Auto loans and leases continue a trend toward prime-risk borrowers with the best credit and away from subprime accounts, according to the just-released Quarterly Report on Household Debt and Credit from the New York Federal Reserve.
The New York Fed reports auto originations in the first quarter of $165.6 billion, essentially flat vs. the first quarter of 2024. That includes loans and leases for new and used vehicles. Borrowers with credit scores of 760-plus are the only credit-score category that increases volume in the first quarter vs. a year ago. The New York Fed defines subprime as below 620.
There’s a time lag in monthly reporting, so auto finance statistics for any given quarter miss the tail end of the quarter. For the first quarter of 2025, that means the origination numbers missed the late-March surge in demand, when consumers rushed to buy cars and trucks ahead of coming tariffs.

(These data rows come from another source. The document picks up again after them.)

(** [super(TWGCalAggregator, self, **kargs)], line 28: [super] takes no
    keyword arguments. *)
Definition super_kargs (kargs : gmap string value) : result unit :=
  if negb (bool_decide (kargs = ∅)) then Err TypeError else Ok tt.

(** Lines 57-58: the entry of the table, created empty on first use. *)
Definition prefs_table (pm : prefs_manager) : prefs_manager :=
  if negb (prefs_contains "tw_gcal_ids" pm)
  then prefs_setitem "tw_gcal_ids" bidict_empty pm
  else pm.

(** [TWGCalAggregator(tw_config, gcal_config, ...)], as a program on the
    preferences manager of the process, which is [None] until line 34
    makes it and stays when a later line raises.  [kargs] are the further
    keyword arguments; they are empty once line 28 has returned, so line
    40 adds nothing to the config.  [client] is the task client that the
    task side creates, [prefs_dir] the directory that [PrefsManager] takes
    for the application and [disk] the storage it loads.  Line 61
    registers [cleanup] for the exit of the process: it is the last line,
    so the cleanup of every aggregator that was built runs at exit
    ([process_exit] of [Prefs]). *)
Definition aggregator_init (tw_config gcal_config : value)
    (kargs : gmap string value) (client : C) (prefs_dir : string)
    (disk : storage) : prog (option prefs_manager) (aggregator C G) :=
  plift (super_kargs kargs) ;;
  plift (assert_ (is_dict tw_config)) ;;
  plift (assert_ (is_dict gcal_config)) ;;
  let prefs_manager := prefs_manager_init prefs_dir disk in
  pput (Some prefs_manager) ;;
  let config := default_config in
  let tw_config_new := dict_items tw_config in
  tw_side <- plift (tw_side_init tw_config_new client) ;;
  let gcal_config_new :=
    dict_items tw_config
    ∪ {[ "credentials_dir" := VStr (prefs_dir_full prefs_manager) ]} in
  gcal_side <- plift (gcal_side_init gcal_config_new) ;;
  let prefs_manager := prefs_table prefs_manager in
  pput (Some prefs_manager) ;;
  tw_gcal_ids <- plift (prefs_getitem "tw_gcal_ids" prefs_manager) ;;
  pret (Aggregator config tw_side gcal_side tw_gcal_ids).

(** Running a call on the calendar side. *)
Definition on_gcal {A} (m : prog G A) : prog (aggregator C G) A :=
  λ s, let '(r, g) := m (agg_gcal_side s) in (r, set_gcal_side g s).

(** [convert_fun] of lines 92-94. *)
Definition convert_fun (item_type : string) : item → result item :=
  if decide (item_type = "tw") then convert_tw_to_gcal else convert_gcal_to_tw.

(** [str(item[type_key])], line 101, as a key of the table. *)
Definition item_id (type_key : string) (it : item) : result hkey :=
  bind (getitem it type_key) (λ v, bind (py_str v) (λ s, Ok (HStr s))).

(** The body of the loop of lines 100-116. *)
Definition register_item (item_type type_key opposite_type_key : string)
    (it : item) : prog (aggregator C G) unit :=
  v <- plift (getitem it type_key) ;;
  _id <- plift (py_str v) ;;
  s <- pget ;;
  let registered_ids := registered_view item_type (tw_gcal_ids s) in
  if negb (bidict_has_key registered_ids (HStr _id)) then
    item_converted <- plift (convert_fun item_type it) ;;
    item_registered <- on_gcal (side_add_item item_converted) ;;
    r <- plift (getitem item_registered opposite_type_key) ;;
    r <- plift (to_hkey r) ;;
    s <- pget ;;
    let registered_ids := registered_view item_type (tw_gcal_ids s) in
    ids <- plift (bidict_setitem (HStr _id) r registered_ids) ;;
    pput (set_tw_gcal_ids (registered_view item_type ids) s)
  else pret tt.

Definition register_items (items : list item) (item_type : string)
    : prog (aggregator C G) unit :=
  plift (assert_ (bool_decide (item_type ∈ ["tw"; "gcal"]))) ;;
  s <- pget ;;
  type_key <- plift (getitem (config s) (item_type +:+ "_id_key")) ;;
  opposite_type_key <-
    plift (getitem (config s) (opposite_type item_type +:+ "_id_key")) ;;
  pfor items (register_item item_type type_key opposite_type_key).

(** [find_in_tw] and [find_in_gcal]: bodies [pass], so they return
    [None]. *)
Definition find_in_tw (gcal_item : item) : prog (aggregator C G) value :=
  pret VNone.

Definition find_in_gcal (tw_item : item) : prog (aggregator C G) value :=
  pret VNone.

(** [cleanup]: body [pass]. *)
Definition cleanup : prog (aggregator C G) unit := pret tt.

(** [__enter__] returns the aggregator itself: the name bound by [as] is
    the object. *)
Definition __enter__ : prog (aggregator C G) unit := pret tt.

(** [__exit__] calls [cleanup] and returns [None], so an exception of the
    body of the [with] statement is raised again after it. *)
Definition __exit__ : prog (aggregator C G) unit := cleanup.

(** Running a call on the task side. *)
Definition on_tw {A} (m : prog (tw_side C) A) : prog (aggregator C G) A :=
  λ s, let '(r, t) := m (agg_tw_side s) in
       (r, Aggregator (config s) t (agg_gcal_side s) (tw_gcal_ids s)).

(** [start]: the task side first, then the calendar side. *)
Definition start `{GenericSide (tw_side C)} : prog (aggregator C G) unit :=
  on_tw side_start ;; on_gcal side_start.

(** ** The outcomes of the loop body, as a relation

    The two relations below are derived from [register_item] and stand for
    no further code: they name the ways out of the body, so that proofs
    about it go by inversion. *)

(** What follows the remote add: its exception, or the write of the new
    pair in the table. *)
Inductive record_step (ty otk : string) (id : string)
    : result item → aggregator C G → result unit → aggregator C G → Prop :=
  | record_add_fails e s :
      record_step ty otk id (Err e) s (Err e) s
  | record_no_id registered s :
      registered !! otk = None →
      record_step ty otk id (Ok registered) s (Err (KeyError otk)) s
  | record_unhashable registered w e s :
      registered !! otk = Some w → to_hkey w = Err e →
      record_step ty otk id (Ok registered) s (Err e) s
  | record_refused registered w h e s :
      registered !! otk = Some w → to_hkey w = Ok h →
      bidict_setitem (HStr id) h (registered_view ty (tw_gcal_ids s)) = Err e →
      record_step ty otk id (Ok registered) s (Err e) s
  | record_written registered w h ids s :
      registered !! otk = Some w → to_hkey w = Ok h →
      bidict_setitem (HStr id) h (registered_view ty (tw_gcal_ids s)) = Ok ids →
      record_step ty otk id (Ok registered) s (Ok tt)
        (set_tw_gcal_ids (registered_view ty ids) s).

Those late-March closings should show up in second-quarter numbers, the New York Fed researchers say.
New-Old Bills to Pay
“Overall, household net worth looks pretty strong,” researchers for the New York Fed say in an online press briefing – except for borrowers with the lowest credit scores, who may be struggling to pay their household bills. The New York Fed has a policy of not quoting individual researchers by name.
Meanwhile, a new factor is weighing on some, typically younger, households: Millions of student loans are being phased out of government loan forgiveness and now must be paid.

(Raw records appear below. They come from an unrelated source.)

(* ===== verification/Prefs.v ===== *)
(** The runs of the program over the persisted preferences.

    The constructor of the aggregator
    ([src/taskw_gcal_sync/TWGCalAggregator.py], lines 34 and 57-61) makes
    the preferences manager of [PrefsManager], binds [self.tw_gcal_ids] to
    the table held under its entry ['tw_gcal_ids'] and registers [cleanup]
    for the exit of the process.  The table of the aggregator and the
    entry of the preferences are one object: what the aggregator writes in
    the table is what the flush stores.  [live_prefs] reads the
    preferences of a running process through the aggregator for that
    reason.

    [process_exit] is the exit of a process, as the specification has it:
    the cleanup of the aggregator, if one was built, then the flush of the
    preferences manager, if one was made, whether the program returned or
    raised.  [run_program] is one run of a process: the constructor over
    the storage, a body, the exit.  [run_script] is the script as such a
    process, the command of [SyncScript] and the exit.

    The theorems are about several runs: a registration that returned is
    settled for the next run; and the script leaves the storage as it was
    on every command line, for its preferences manager, when it gets as
    far as making one, flushes what it loaded. *)

From stdpp Require Import base tactics option list strings gmap.
From S2P Require Import Prelude PyString PyValue Codecs Converter RoundTrip.
From S2P Require Import Bidict PrefsManager Sides Fakes Aggregator.
From S2P Require Import DeletionSync SyncScript Session.

#[local] Open Scope prog_scope.

Section prefs.
Context {C G : Type} `{TaskwClient C, GenericSide (tw_side C), GCalSideLib G}.
Context `{UuidLib, DateTimeLib, ContainerLib}.
Implicit Types (s : aggregator C G) (pm : prefs_manager) (disk : storage).

(** Line 59: the table of the aggregator is the object held under the
    entry, so the preferences of a running process hold the table as the
    aggregator has it now. *)
Definition live_prefs s pm : prefs_manager :=
  prefs_setitem "tw_gcal_ids" (tw_gcal_ids s) pm.

(** The exit of a process that built the aggregator [built], if any, and
    made the preferences manager [made], if any, over the storage [disk]:
    the [cleanup] that line 61 registered runs, then the preferences are
    flushed, with the table as the aggregator has it.  A process without a
    preferences manager writes nothing. *)
Definition process_exit (built : option (aggregator C G))
    (made : option prefs_manager) (disk : storage)
    : option (aggregator C G) * storage :=
  let built := (λ s, (cleanup s).2) <$> built in
  (built,
   match made with
   | Some pm => prefs_flush (from_option (λ s, live_prefs s pm) pm built)
   | None => disk
   end).

(** One run of a process: the constructor, the body, then the exit,
    whether the body returned or raised and whether the constructor did. *)
Definition run_program (tw_config gcal_config : value)
    (kargs : gmap string value) (client : C) (prefs_dir : string)
    (body : prog (aggregator C G) unit) (disk : storage)
    : result unit * option (aggregator C G) * storage :=
  match
    aggregator_init tw_config gcal_config kargs client prefs_dir disk None
  with
  | (Err e, made) =>
      let '(built, disk') := process_exit None made disk in
      (Err e, built, disk')
  | (Ok s, made) =>
      let '(r, s') := body s in
      let '(built, disk') := process_exit (Some s') made disk in
      (r, built, disk')
  end.

(** Runs of the process one after the other, each over the storage the
    one before left. *)
Definition run_programs (tw_config gcal_config : value)
    (kargs : gmap string value) (client : C) (prefs_dir : string)
    (bodies : list (prog (aggregator C G) unit)) (disk : storage) : storage :=
  foldl (λ disk body,
    (run_program tw_config gcal_config kargs client prefs_dir body disk).2)
    disk bodies.

(** The script as a process, lines 68-69 of
    [src/taskw_gcal_sync/scripts/tw_gcal_sync.py]: the command on the
    values of the command line, over the storage, then the exit. *)
Definition run_script (inv : invocation) (client : C) (prefs_dir : string)
    (disk : storage) : result unit * storage :=
  let '(r, built, made) := command inv client prefs_dir disk in
  (r, (process_exit built made disk).2).

(** The table in storage, if there is one, is a bijection. *)
Definition storage_wf (disk : storage) : Prop :=
  ∀ b, disk !! "tw_gcal_ids" = Some b → bidict_wf b.

(** ** Lemmas *)

(** A process that built no aggregator leaves the storage as it was,
    whether it made a preferences manager or not. *)
Lemma process_exit_unbuilt prefs_dir disk (b : bool) :
  process_exit None
    (if b then Some (prefs_manager_init prefs_dir disk) else None) disk
  = (None, disk).
Proof. by destruct b. Qed.

(** A run whose constructor returns, in one equation. *)
Lemma run_program_Ok tw_config gcal_config kargs (client : C) prefs_dir body
    disk s made :
  aggregator_init tw_config gcal_config kargs client prefs_dir disk None
  = (Ok s, made) →
  run_program tw_config gcal_config kargs client prefs_dir body disk
  = ((body s).1, Some (body s).2,
     <["tw_gcal_ids" := tw_gcal_ids (body s).2]> disk).
Proof.
  intros Hs. unfold run_program. rewrite Hs.
  apply aggregator_init_Ok_inv in Hs as (_ & _ & ->).
  destruct (body s) as [r s'] eqn:Hb. simpl.
  unfold prefs_flush, live_prefs, prefs_setitem. simpl.
  by rewrite prefs_table_conts, insert_insert_eq.
Qed.

Lemma run_program_Ok_inv tw_config gcal_config kargs (client : C) prefs_dir
    body disk r s' disk' :
  run_program tw_config gcal_config kargs client prefs_dir body disk
  = (r, Some s', disk') →
  ∃ s made,
    aggregator_init tw_config gcal_config kargs client prefs_dir disk None
    = (Ok s, made)
    ∧ body s = (r, s')
    ∧ disk' = <["tw_gcal_ids" := tw_gcal_ids s']> disk.
Proof.
  destruct (aggregator_init tw_config gcal_config kargs client prefs_dir
    disk None) as [[s|e] made] eqn:Hs.
  - rewrite (run_program_Ok _ _ _ _ _ _ _ _ _ Hs). intros [= <- <- <-].
    exists s, made. by destruct (body s).
  - unfold run_program. by rewrite Hs.
Qed.

(** A run whose constructor raises leaves the storage as it was. *)
Lemma run_program_Err tw_config gcal_config kargs (client : C) prefs_dir body
    disk e made :
  aggregator_init tw_config gcal_config kargs client prefs_dir disk None
  = (Err e, made) →
  run_program tw_config gcal_config kargs client prefs_dir body disk
  = (Err e, None, disk).
Proof.
  intros Hs. unfold run_program. rewrite Hs.
  apply aggregator_init_Err_inv in Hs as [->| ->]; done.
Qed.

(** A run keeps what the body keeps of the table. *)
Lemma run_program_storage_wf tw_config gcal_config kargs (client : C)
    prefs_dir body disk :
  (∀ s, reachable s (body s).2) →
  storage_wf disk →
  storage_wf
    (run_program tw_config gcal_config kargs client prefs_dir body disk).2.
Proof.
  intros Hbody Hdisk.
  destruct (aggregator_init tw_config gcal_config kargs client prefs_dir
    disk None) as [[s|e] made] eqn:Hs.
  - rewrite (run_program_Ok _ _ _ _ _ _ _ _ _ Hs). simpl.
    intros b. rewrite lookup_insert_eq. intros [= <-].
    apply (reachable_preserves (λ s, bidict_wf (tw_gcal_ids s)) s);
      auto using wf_side_independent, wf_kept_by_write, wf_kept_by_removal.
    apply aggregator_init_Ok_inv in Hs as (_ & -> & _).
    destruct (disk !! "tw_gcal_ids") eqn:Hb; simpl; auto using bidict_empty_wf.
  - by rewrite (run_program_Err _ _ _ _ _ _ _ _ _ Hs).
Qed.

End prefs.

Section prefs_properties.
Context {C G : Type} `{TaskwClient C, GenericSide (tw_side C), GCalSideLib G}.
Context `{UuidLib, DateTimeLib, ContainerLib}.
Context (tw_config gcal_config : value) (kargs : gmap string value).
Context (client : C) (prefs_dir : string).

(** ** Properties *)

(** C32. Registration is settled across runs of the program: when a run
    whose body registers a list of items returns, with the table flushed
    to storage at its exit, the next run over that storage constructs an
    aggregator with the table the first run left, registers the same items
    without a remote add or a write (it ends with the aggregator as
    constructed) and leaves the storage as it found it. *)
Theorem run_program_settled items ty disk s1 disk1 :
  run_program tw_config gcal_config kargs client prefs_dir
    (register_items items ty) disk = (Ok tt, Some s1, disk1) →
  ∃ s2 made,
    aggregator_init tw_config gcal_config kargs client prefs_dir disk1 None
    = (Ok s2, made)
    ∧ tw_gcal_ids s2 = tw_gcal_ids s1
    ∧ run_program tw_config gcal_config kargs client prefs_dir
        (register_items items ty) disk1 = (Ok tt, Some s2, disk1).
Proof.
  intros (s & made & Hs & Hbody & ->)%run_program_Ok_inv.
  pose proof (aggregator_init_stored _ _ _ _ _ _
    (<["tw_gcal_ids" := tw_gcal_ids s1]> disk) _ None _ _ Hs) as Hs2.
  rewrite lookup_insert_eq in Hs2. simpl in Hs2.
  pose proof (register_items_frame_eq items ty s) as [_ Hc].
  rewrite Hbody in Hc. eexists _, _. split_and!; [exact Hs2|done|].
  rewrite (run_program_Ok _ _ _ _ _ _ _ _ _ Hs2).
  rewrite (register_items_settled items ty s s1 _ Hbody) by done.
  simpl. by rewrite insert_insert_eq.
Qed.

(** The table in storage is a bijection after any number of runs of the
    program, each with a body that changes the aggregator by calls of its
    methods only: the invariant of [Session], carried through the storage. *)
Lemma run_programs_storage_wf bodies disk :
  Forall (λ body : prog (aggregator C G) unit,
    ∀ s, reachable s (body s).2) bodies →
  storage_wf disk →
  storage_wf
    (run_programs tw_config gcal_config kargs client prefs_dir bodies disk).
Proof.
  intros Hbodies. revert disk.
  induction Hbodies as [|body bodies Hbody _ IH]; intros disk Hdisk; [done|].
  apply IH. by apply run_program_storage_wf.
Qed.

(** C33. The script on every command line and every storage: when a
    required option ([-c], [-t]) is missing or the last [-o] is not one of
    the seven choices, the run ends in the usage error of [click] and
    [main] is not called; otherwise [main] is called and raises its
    [RuntimeError].  Neither way is an aggregator built, and the storage
    is left as it was, for the preferences manager, when the constructor
    gets as far as making one, flushes what it loaded: no run of the
    script synchronises anything or records a correspondence. *)
Theorem run_script_outcome inv disk :
  run_script inv client prefs_dir disk
  = (Err (if usable inv then RuntimeError else UsageError), disk).
Proof.
  unfold run_script. rewrite command_outcome.
  by rewrite process_exit_unbuilt.
Qed.

End prefs_properties.

(** ** Witnesses *)

(** A first run over an empty storage that registers one task. *)
Definition first_run_state : aggregator fake_taskw fake_gcal :=
  (register_items [milk_task] "tw" fake_session).2.

Definition first_run_storage : storage :=
  <["tw_gcal_ids" := tw_gcal_ids first_run_state]> ∅.

Lemma first_run :
  run_program (VDict {[ "tags" := VStr "remindme" ]}) (VDict ∅) ∅
    ([] : fake_taskw) "/home/user/.config" (register_items [milk_task] "tw") ∅
  = (Ok tt, Some first_run_state, first_run_storage).
Proof.
  rewrite (run_program_Ok _ _ _ _ _ _ ∅ fake_session _ fake_session_init).
  by do 2 f_equal.
Qed.

Lemma run_program_settled_witness :
  ∃ (s2 : aggregator fake_taskw fake_gcal) made,
    aggregator_init (VDict {[ "tags" := VStr "remindme" ]}) (VDict ∅) ∅
      ([] : fake_taskw) "/home/user/.config" first_run_storage None
    = (Ok s2, made)
    ∧ tw_gcal_ids s2 = tw_gcal_ids first_run_state
    ∧ run_program (VDict {[ "tags" := VStr "remindme" ]}) (VDict ∅) ∅
        ([] : fake_taskw) "/home/user/.config"
        (register_items [milk_task] "tw") first_run_storage
      = (Ok tt, Some s2, first_run_storage).
Proof.
  exact (run_program_settled _ _ _ _ _ _ _ _ _ _ first_run).
Defined.

Lemma run_programs_storage_wf_witness :
  storage_wf
    (run_programs (VDict {[ "tags" := VStr "remindme" ]}) (VDict ∅) ∅
       ([] : fake_taskw) "/home/user/.config"
       [with_aggregator (sync_pass None true);
        register_items [milk_task] "tw"] ∅).
Proof.
  apply run_programs_storage_wf; [|by intros b; rewrite lookup_empty].
  repeat constructor.
  - apply sync_pass_reachable.
  - intros s. apply (reachable_call s s (CallRegisterItems _ _)). constructor.
Defined.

There’s a big overlap between households with student loans and households paying off auto loans, so it’s possible some households may have less money available for auto loans now that their student loans are due again, the researchers say.
Not an Issue (Mostly)
New-car dealers aren’t too concerned about credit availability for consumers, according to a separate study from Cox Automotive. Dealers in the Cox Dealer Sentiment Index for the first quarter rank credit availability for consumers as the No.6 factor holding back business, well below the Top 3 of interest rates, the economy and market conditions.
Serious delinquencies in auto finance account for 4.99% of the total balance outstanding in the first quarter, up from 4.41% a year ago, the New York Fed says. The New York Fed defines serious delinquencies as 90-plus days past due.
However, the rate at which auto finance accounts are transitioning into delinquency is leveling off, Fed researchers say.